Much or most of the observed decline in stability support by generator controls is attributed to operational practices rather than technical problems. It can be profitable to operate a plant very close to full capacity, with no controllable reserve to deal with system emergencies. Even when such reserves are retained it can still be profitable, or at least convenient, to obtain "smooth running" by changing or suspending some of the automatic controls. In past years the WSCC dealt with this through unannounced on-site inspections []. Engineering review of 1996 breakups argue that this was not sufficient. There must be some direct means by which the grid operator can verify that essential controller resources are actually available (and performing properly). Prior to this, it is essential that the providing of such resources be acceptable and attractive to the generation owners. Unobtrusive technology and proper financial compensation are major elements in this.

The emerging challenge is to make controller services as reliable as any other commercial product []. If this cannot be done then new loads must be served through new construction, or with less reliability.

Maintenance Problems, RCM, and Intelligent Diagnosticians

Many of the outages suggest weaknesses in some aspect of system maintenance. Inadequate vegetation control along major transmission lines is an conspicuous example, made notorious by the 1996 breakups. There have also been occasional reports of things like corroded relays, and there are persistent indications that testing of relays in the field is neither as frequent nor as thorough as it should be. Apparently the relays that prematurely tripped McNary generation on August 10, 1996, had been scheduled for maintenance or replacement for some 18 months.

The utilities have expressed significant interest in new tools such as reliability centered maintenance (RCM) and its various relatives. A risk in this is that "maintenance just in time" can easily become "maintenance just too late." Some power engineers have expressed the view that preventive maintenance of any kind is becoming rare in some regions, and that the situation will not improve very much until utility restructuring is more nearly compete.
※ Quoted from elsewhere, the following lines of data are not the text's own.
(* ===== verification/BucketListings.v ===== *)
(** * BucketListings: requests that read a bucket

    [bucket_get_or_list_objects] of [src/server/handlers/bucket/get.rs], its
    documents in [src/utils/xml.rs], and the continuation tokens of
    [bucket/helpers.rs]. *)

From Stdlib Require Import Ascii Strings.Byte.
From stdpp Require Import pretty.
From stdpp Require Import pretty sorting.
From S2P Require Import Prelude Text Models Utf8 Validation Policy SkipMap Index FsModel Publication Lifecycle.
From S2P Require Import Storage Versions Listing Multipart LifecycleExecutor Http Cors Checksums ObjectHelpers.
From S2P Require Import Routing XmlDocuments ObjectHandlers ObjectWrites MultipartRequests Signatures.
From S2P Require Import Authorization ObjectRequests DeleteDocument LifecycleXml BucketRequests.

(** [urlencoding::encode], the URL-safe alphabet of base64 without padding, and
    the format [%Y-%m-%dT%H:%M:%S%.3fZ]. *)
Class ListingEnv : Type := {
  url_encode : string -> string;
  base64url_encode : bytes -> string;
  base64url_decode : string -> option bytes;
  format_millis : time -> string }.

Section Tokens.
Context `{PayloadDigests} `{ListingEnv}.

Definition NUL : ascii := "000".
Definition token_digest (marker : string) : string := hex_encode (sha256_digest (as_bytes ("sqrzl-list-v2:" +:+ marker))).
There is not much incentive to perform expensive maintenance on an asset that may soon belong to someone else. Other engineers contest this assertion, or claim that such situations are not typical. The clear fact is that maintenance is a difficult but critical issue in corporate strategy.
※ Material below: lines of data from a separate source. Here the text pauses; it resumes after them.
(* ===== verification/AzureBlobs.v ===== *)
(** * AzureBlobs: requests for blobs at the Azure front door

    The rest of [src/providers/azure.rs]: service SAS and Shared Key, block lists
    and their sessions, reads, uploads and deletions of blobs, and the dispatch of a
    request for a blob.  [AzureAdapter] is the state of the adapter beside the
    store: the cached block sessions and committed block lists. *)

From Stdlib Require Import Ascii Strings.Byte.
From stdpp Require Import pretty sorting.
From S2P Require Import Prelude Text Models Utf8 Validation SkipMap Index FsModel Publication Lifecycle.
From S2P Require Import Storage Versions Listing Multipart LifecycleExecutor Http Checksums ObjectHelpers Routing.
From S2P Require Import Cors ObjectHandlers Signatures Startup Azure.

(** ** Blocks *)

Record AzureStagedBlock : Type := mkStagedBlock { sb_item : string; sb_size : N }.
Record AzureBlockSession : Type := mkBlockSession {
  bs_blocks : gmap string AzureStagedBlock;
  bs_content_type : option string;
  bs_metadata : strmap }.
Definition new_session : AzureBlockSession := mkBlockSession ∅ None ∅.
Record AzureCommittedBlock : Type := mkCommittedBlock { cb_id : string; cb_item : string; cb_size : N }.
Inductive AzureBlockSelector : Type := Latest | Committed | Uncommitted.
Record AzureBlockReference : Type := mkReference { br_id : string; br_selector : AzureBlockSelector }.
Inductive AzureBlockListError : Type := InvalidXmlDocument | InvalidBlockList.

#[export] Instance selector_eq_dec : EqDecision AzureBlockSelector.
Proof. solve_decision. Defined.

(** The events of [quick_xml] with trimmed text and checked comments.  An attribute
    is its key, its value and its normalized value; a reference is a character,
    [None], or cannot be resolved. *)
Record XmlAttributes : Type := mkAttributes {
  xa_raw : string;
  xa_items : list (option (string * string * option string)) }.
Inductive BlockEvent : Type :=
| BStart (name : string) (attributes : XmlAttributes)
| BEmpty (name : string) (attributes : XmlAttributes)
| BEnd (name : string)
| BText (raw : string)
| BRef (name : string) (character : option (option string))
| BCData (raw : string)
| BDecl (attributes : XmlAttributes)
| BPI (target : string)
| BComment
| BOther
| BError.
Class BlockXml : Type := { block_events : string -> list BlockEvent }.

(** *** The XML of a block list *)

Definition in_ranges (ranges : list (N * N)) (c : N) : bool := existsb (fun r => (r.1 <=? c)%N && (c <=? r.2)%N) ranges.

Definition valid_xml_characters (xml : string) : bool :=
  forallb (in_ranges [(9, 10); (13, 13); (0x20, 0xd7ff); (0xe000, 0xfffd); (0x10000, 0x10ffff)]%N) (Text.chars xml).

Definition xml_name_start : N -> bool :=
  in_ranges [(58, 58); (95, 95); (65, 90); (97, 122); (0xc0, 0xd6); (0xd8, 0xf6); (0xf8, 0x2ff); (0x370, 0x37d); (0x37f, 0x1fff);
             (0x200c, 0x200d); (0x2070, 0x218f); (0x2c00, 0x2fef); (0x3001, 0xd7ff); (0xf900, 0xfdcf); (0xfdf0, 0xfffd);
             (0x10000, 0xeffff)]%N.

Definition valid_xml_name (name : string) : bool :=
  match Text.chars name with
  | [] => false
  | c :: rest => xml_name_start c &&
      forallb (fun c => xml_name_start c || in_ranges [(45, 46); (48, 57); (0xb7, 0xb7); (0x300, 0x36f); (0x203f, 0x2040)]%N c) rest
  end.

Definition xml_white (a : ascii) : bool := eqb a " "%char || eqb a "009"%char || eqb a "010"%char || eqb a "013"%char.
Definition xml_space (s : string) : bool := forallb xml_white (String.list_ascii_of_string s).

(** Every quote is closed, and white space follows it. *)
Fixpoint quotes_closed (quote : option ascii) (raw : list ascii) : bool :=
  match raw with
  | [] => match quote with None => true | Some _ => false end
  | a :: rest =>
      match quote with
      | Some delimiter =>
          if eqb a delimiter
          then match rest with
               | next :: _ => xml_white next && quotes_closed None rest
               | [] => true
               end
          else quotes_closed quote rest
      | None => quotes_closed (if eqb a "'"%char || eqb a QUOT then Some a else None) rest
      end
  end.

Definition valid_xml_attributes (e : XmlAttributes) : bool :=
  quotes_closed None (String.list_ascii_of_string (xa_raw e)) &&
  forallb (fun item =>
    match item with
    | Some (key, value, Some normalized) => valid_xml_name key && negb (Text.contains value "<") && valid_xml_characters normalized
    | _ => false
    end) (xa_items e).

Definition version_number (value : string) : bool :=
  match Text.strip_prefix value "1." with
  | Some digits => negb (Text.is_empty digits) && forallb (fun a => is_some (Text.digit a)) (String.list_ascii_of_string digits)
  | None => false
  end.
Definition ascii_letter (a : ascii) : bool := let n := N_of_ascii a in in_ranges [(65, 90); (97, 122)]%N n.
Definition encoding_name (value : string) : bool :=
  match value with
  | EmptyString => false
  | String a _ => ascii_letter a
  end && forallb (fun a => ascii_letter a || is_some (Text.digit a) || eqb a "."%char || eqb a "_"%char || eqb a "-"%char)
           (String.list_ascii_of_string value).

(** The pseudo-attributes in their order; the position after the last. *)
Fixpoint declaration_position (position : nat) (items : list (option (string * string * option string))) : option nat :=
  match items with
  | [] => Some position
  | Some (key, value, _) :: rest =>
      if eqb key "version" && Nat.eqb position 0 && version_number value then declaration_position 1 rest
      else if eqb key "encoding" && Nat.eqb position 1 && encoding_name value then declaration_position 2 rest
      else if eqb key "standalone" && (Nat.eqb position 1 || Nat.eqb position 2) && (eqb value "yes" || eqb value "no")
      then declaration_position 3 rest
      else None
  | None :: _ => None
  end.
Definition valid_xml_declaration (e : XmlAttributes) : bool :=
  valid_xml_attributes e &&
  match declaration_position 0 (xa_items e) with Some position => negb (Nat.eqb position 0) | None => false end.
The need for automated "diagnosticians" at the device level has been recognized for some years, and useful progress has been reported with the various technologies that are involved. These range from sensing of insulation defects in transformers through to generator condition monitors and self-checking logic in the "intelligent electronic devices" that are becoming ubiquitous at substation level. In the direct RCM framework we find browsers that examine operating and service records for indications that maintenance should be scheduled for some particular device or facility. Tracking such technologies is becoming difficult. The technologies themselves tend to be proprietary, and the associated investment decisions are business sensitive.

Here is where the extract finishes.